> **Dataset records**:
Lemma no_empty_usr_dd_add m k x :
  k ≠ "" → x ≠ "" → no_empty_usr m → no_empty_usr (dd_add m k x).
Proof.
  intros Hk Hx Hm k' s. unfold dd_add. rewrite lookup_insert.
  case_decide as E.
  - intros [= <-]. subst k'. split; [done|].
    unfold dd_get. destruct (m !! k) as [s0|] eqn:E0; simpl.
    + destruct (Hm _ _ E0). set_solver.
    + set_solver.
  - apply Hm.
Qed.

Lemma no_empty_usr_delete m k : no_empty_usr m → no_empty_usr (delete k m).
Proof.
  intros Hm k' s. rewrite lookup_delete. case_decide; [done | apply Hm].
Qed.

Lemma no_empty_usr_discard_prune usr m k :
  no_empty_usr m → no_empty_usr (discard_prune usr m k).
Proof.
  intros Hm. unfold discard_prune. case_decide.
  - by apply no_empty_usr_delete.
  - intros k' s. rewrite lookup_insert. case_decide as E; [|apply Hm].
    intros [= <-]. subst k'. unfold dd_get in *.
    destruct (m !! k) as [s0|] eqn:E0; simpl in *.
    + destruct (Hm _ _ E0). set_solver.
    + exfalso. set_solver.
Qed.

Lemma no_empty_usr_foldl usr l m :
  no_empty_usr m → no_empty_usr (foldl (discard_prune usr) m l).
Proof.
  revert m. induction l as [|a l IH]; intros m Hm; simpl; [done|].
  by apply IH, no_empty_usr_discard_prune.
Qed.

Lemma add_call_empty_caller cg v : add_call cg "" v = cg.
Proof. done. Qed.

Lemma add_call_empty_callee cg u : add_call cg u "" = cg.
Proof. unfold add_call. by rewrite andb_false_r. Qed.

Lemma well_keyed_add_call cg u v : well_keyed cg → well_keyed (add_call cg u v).
Proof.
  intros [H1 H2]. unfold add_call.
  destruct (truthy u) eqn:Eu; [|done].
  destruct (truthy v) eqn:Ev; [|done]. simpl.
  apply truthy_true in Eu, Ev.
  split; simpl; by apply no_empty_usr_dd_add.
Qed.

Lemma well_keyed_remove_symbol cg x : well_keyed cg → well_keyed (remove_symbol cg x).
Proof.
  intros [H1 H2]. unfold remove_symbol.
  set (cg1 := match call_graph cg !! x with Some _ => _ | None => _ end).
  assert (Hcg1 : well_keyed cg1).
  { subst cg1. destruct (call_graph cg !! x); [|done].
    split; simpl; [by apply no_empty_usr_delete | by apply no_empty_usr_foldl]. }
  destruct (reverse_call_graph cg1 !! x); [|done].
  destruct Hcg1 as [H3 H4].
  split; simpl; [by apply no_empty_usr_foldl | by apply no_empty_usr_delete].
Qed.

Lemma well_keyed_add_calls_of cg s : well_keyed cg → well_keyed (add_calls_of cg s).
Proof.
  unfold add_calls_of. destruct (_ && _); [|done].
  generalize (calls s). intros l. revert cg.
  induction l as [|c l IH]; intros cg Hs; simpl; [done|].
  apply IH. by apply well_keyed_add_call.
Qed.
(** The run over the sales session in which the generated text is
    [exit()] leaves the session "analyzing". *)
Lemma run_settles_status_witness :
  let out := run_with answers_exit writes_work "s1" in
  fst out = Raised SystemExit
  /\ status <$> sessions (snd out) !! "s1" = Some "analyzing".
Proof.
  destruct (run_settles_status
              "/srv/temp" read_sales read_nothing Cleaner.parse_integer
              writes_work Profiler.column_types string profile_stage
              quoted nothing_raises exit_exits answers_exit
              narrate_stage report_stage (dumps "profile") (dumps "charts")
              (fun r => Returned r) "s1" sales_session store)
    as (Hst & _); [reflexivity|reflexivity|reflexivity|].
  assert (E : fst (run_with answers_exit writes_work "s1")
              = Raised SystemExit) by (vm_compute; reflexivity).
  split; [exact E|].
  unfold run_with in *. rewrite E in Hst. exact Hst.
Defined.


End AgentOutcomeExamples.
(** ** The profiler and the chart engine on the same table *)

Section ColumnKinds.
Import Frame Profiler Analyzer.

Lemma sublist_filter_impl {A B : Type} (f : A -> B) (p q : A -> bool)
      (l : list A) :
  (forall x, p x = true -> q x = true) ->
  sublist (map f (List.filter p l)) (map f (List.filter q l)).
Proof.
  intros Hpq. induction l as [|x l IH]; [constructor|].
  cbn [List.filter]. destruct (p x) eqn:Ep.
  - rewrite (Hpq x Ep). cbn [map]. apply sublist_skip. exact IH.
  - destruct (q x); [cbn [map]; apply sublist_cons|]; exact IH.
Qed.

(** X18.  The profiler and the chart engine classify the same table
    independently, and agree one way: every column the profiler lists
    as numeric is one the chart engine draws as numeric, and every
    column the chart engine takes as categorical (dtype object) is
    categorical for the profiler, both in table order. *)
Theorem profile_and_chart_columns (d : DataFrame) :
  sublist (numeric (_classify_columns d)) (numeric_cols_of d)
  /\ sublist (categorical_cols_of d) (categorical (_classify_columns d)).
Proof.
  unfold _classify_columns, numeric_cols_of, categorical_cols_of.
  rewrite classify_fold. cbn [numeric categorical datetime app].
  split; apply sublist_filter_impl; intros c.
  - destruct (dtype_of c); cbn; intros H; try discriminate H; reflexivity.
  - destruct (dtype_of c); cbn; intros H; try discriminate H; reflexivity.
Qed.

End ColumnKinds.
(** ** The figures of the chart engine *)

Section Figures.
Import Frame Text Effects Analyzer FigureAudit.
Local Open Scope effect_scope.

Variable raises : nat -> plt_call -> option string.

Local Opaque replace path_join String.append strip.

(** X21.  A built-in chart whose drawing call raises leaves its figure
    open: after [plt.figure()] has returned and the next call has
    raised, the method prints the error and returns, having called
    [plt.close()] nowhere and recorded no chart. *)
Theorem failed_builtin_leaves_figure_open (e : string) (w : world) :
  raises (length (events w)) plt_figure = None ->
  (forall c, raises (length (events w) + 1) c = Some e) ->
  (forall column,
      _create_histogram raises column w
      = (Returned tt,
         record_event (Printed ("Hist error: " +:+ e))
           (record_event (Called (sns_histplot column))
              (record_event (Called plt_figure) w))))
  /\ (forall column,
         _create_bar_chart raises column w
         = (Returned tt,
            record_event (Printed ("Bar error: " +:+ e))
              (record_event (Called (sns_countplot column))
                 (record_event (Called plt_figure) w))))
  /\ (forall numeric_cols,
         _create_boxplot raises numeric_cols w
         = (Returned tt,
            record_event (Printed ("Boxplot error: " +:+ e))
              (record_event (Called (plt_boxplot (firstn 5 numeric_cols)))
                 (record_event (Called plt_figure) w)))).
Proof.
  intros Hfig Hdraw.
  assert (Hlen : forall ev,
             length (events (record_event ev w)) = length (events w) + 1).
  { intros ev. unfold record_event. cbn [events].
    rewrite length_app. reflexivity. }
  repeat split; intros x.
  - unfold _create_histogram, try_except, bind, call at 1. rewrite Hfig.
    unfold call at 1. rewrite Hlen, Hdraw. reflexivity.
  - unfold _create_bar_chart, try_except, bind, call at 1. rewrite Hfig.
    unfold call at 1. rewrite Hlen, Hdraw. reflexivity.
  - unfold _create_boxplot, try_except, bind, call at 1. rewrite Hfig.
    unfold call at 1. rewrite Hlen, Hdraw. reflexivity.
Qed.
(** * pykv dashboard client: [static/js/app.js]

    A shallow embedding of the browser script that drives the pykv
    key-value store over HTTP, and the properties of its operations.

    Conventions of the embedding.
    - A JavaScript string is a Rocq [string] holding its UTF-8 bytes.
    - A JavaScript number is an integer [Z]; the script only meets numbers
      as a TTL and as a key count.  The rounding of integers above 2^53 and
      the exponent notation of very large numbers are outside the model.
    - The page is a record with one optional field per element id the
      script looks up; [None] is [getElementById] returning [null].
    - An [async] function is a term of type [Async]: what it does up to its
      next [await], and a continuation for the awaited value.  The event
      loop keeps the suspended functions and resumes one when the
      environment delivers a response or a response body.  The script
      catches no exception: a rejected [fetch] or [res.json()], or a
      [TypeError], ends the function that meets it and is recorded as an
      uncaught error.
    - The server is the environment: the statements quantify over what it
      answers.
    - A request is recorded as the script makes it: the method and the URL
      text handed to [fetch].  What the browser makes of that text (URL
      parsing, percent-encoding) is outside the model.
    - The lookup field is a text input: assigning its value drops line
      breaks. *)

From Stdlib Require Import String Ascii List ZArith Lia Bool DecimalString.
Import ListNotations.
Local Open Scope string_scope.

(** ** JavaScript strings *)

Module JsString.

Definition bytes (l : list nat) : string :=
  string_of_list_ascii (map ascii_of_nat l).

(** The double quote character, as a one-character string. *)
Definition dq : string := bytes [34].
Definition backslash : string := bytes [92].
Definition newline : string := bytes [10].

(** ECMAScript WhiteSpace and LineTerminator code points, in UTF-8:
    TAB, LF, VT, FF, CR, SP, U+00A0, U+1680, U+2000..U+200A, U+2028,
    U+2029, U+202F, U+205F, U+3000, U+FEFF. *)
Definition whiteSpace : list (list nat) :=
  [ [9]; [10]; [11]; [12]; [13]; [32];
    [194; 160]; [225; 154; 128];
    [226; 128; 128]; [226; 128; 129]; [226; 128; 130]; [226; 128; 131];
    [226; 128; 132]; [226; 128; 133]; [226; 128; 134]; [226; 128; 135];
    [226; 128; 136]; [226; 128; 137]; [226; 128; 138];
    [226; 128; 168]; [226; 128; 169]; [226; 128; 175];
    [226; 129; 159]; [227; 128; 128]; [239; 187; 191] ].

Definition codes (s : string) : list nat :=
  map nat_of_ascii (list_ascii_of_string s).

Fixpoint strip_prefix (p l : list nat) : option (list nat) :=
  match p, l with
  | [], _ => Some l
  | _ :: _, [] => None
  | a :: p', b :: l' => if Nat.eqb a b then strip_prefix p' l' else None
  end.

(** The rest of [l] after one leading sequence of [seqs], if it has one. *)
Fixpoint strip_one (seqs : list (list nat)) (l : list nat) : option (list nat) :=
  match seqs with
  | [] => None
  | p :: seqs' =>
      match strip_prefix p l with
      | Some r => Some r
      | None => strip_one seqs' l
      end
  end.

Fixpoint strip_all (fuel : nat) (seqs : list (list nat)) (l : list nat) : list nat :=
  match fuel with
  | O => l
  | S fuel' =>
      match strip_one seqs l with
      | Some r => strip_all fuel' seqs r
      | None => l
      end
  end.

Definition trimStart_codes (l : list nat) : list nat :=
  strip_all (List.length l) whiteSpace l.

Definition trimEnd_codes (l : list nat) : list nat :=
  rev (strip_all (List.length l) (map (@rev nat) whiteSpace) (rev l)).

Definition trimStart (s : string) : string := bytes (trimStart_codes (codes s)).

(** [String.prototype.trim]. *)
Definition trim (s : string) : string :=
  bytes (trimEnd_codes (trimStart_codes (codes s))).

(** A string is falsy exactly when it is empty. *)
Definition truthy (s : string) : bool :=
  match s with EmptyString => false | String _ _ => true end.

(** *** Numbers *)

Inductive number : Type :=
| NaN
| Int (z : Z).

Definition digit_value (c : nat) : option Z :=
  if ((48 <=? c) && (c <=? 57))%nat then Some (Z.of_nat (c - 48))
  else if ((97 <=? c) && (c <=? 122))%nat then Some (Z.of_nat (c - 97 + 10))
  else if ((65 <=? c) && (c <=? 90))%nat then Some (Z.of_nat (c - 65 + 10))
  else None.

(** The digits of radix [radix] at the front of [l], most significant first. *)
Fixpoint digits_prefix (radix : Z) (l : list nat) : list Z :=
  match l with
  | [] => []
  | c :: l' =>
      match digit_value c with
      | Some d => if (d <? radix)%Z then d :: digits_prefix radix l' else []
      | None => []
      end
  end.

Definition digits_value (radix : Z) (ds : list Z) : Z :=
  fold_left (fun acc d => (acc * radix + d)%Z) ds 0%Z.

(** [parseInt(s)] with no radix argument: leading white space is skipped,
    then an optional sign, then [0x] or [0X] selects radix 16, then the
    longest run of digits is read; no digit at all gives [NaN].  The result
    here is the integer read, exactly; the source's result is the double
    nearest to it, which is that integer when it is below 2^53 in
    magnitude (and infinite for very long runs of digits). *)
Definition parseInt (s : string) : number :=
  let l := trimStart_codes (codes s) in
  let '(sign, l) :=
    match l with
    | 45 :: r => ((-1)%Z, r)
    | 43 :: r => (1%Z, r)
    | _ => (1%Z, l)
    end in
  let '(radix, l) :=
    match l with
    | 48 :: 120 :: r => (16%Z, r)
    | 48 :: 88 :: r => (16%Z, r)
    | _ => (10%Z, l)
    end in
  match digits_prefix radix l with
  | [] => NaN
  | ds => Int (sign * digits_value radix ds)
  end.

(** Number to string, for the integers of the model.  It is what the
    source prints for an integer below 2^53 in magnitude; above, the
    source's number is a rounded double, printed in exponent form from
    1e21. *)
Definition string_of_Z (z : Z) : string :=
  NilZero.string_of_int (Z.to_int z).

(** *** JSON string quoting (QuoteJSONString) *)

Definition hex_digit (n : nat) : nat :=
  if (n <? 10)%nat then 48 + n else 97 + (n - 10).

> **Task item**: In the entries above, please find the line with "quoted nothing_raises exit_exits" and the line with "assert (E : fst", then write out exactly those two lines and every line between them, and nothing more.

> **Answer box**:
              quoted nothing_raises exit_exits answers_exit
              narrate_stage report_stage (dumps "profile") (dumps "charts")
              (fun r => Returned r) "s1" sales_session store)
    as (Hst & _); [reflexivity|reflexivity|reflexivity|].
  assert (E : fst (run_with answers_exit writes_work "s1")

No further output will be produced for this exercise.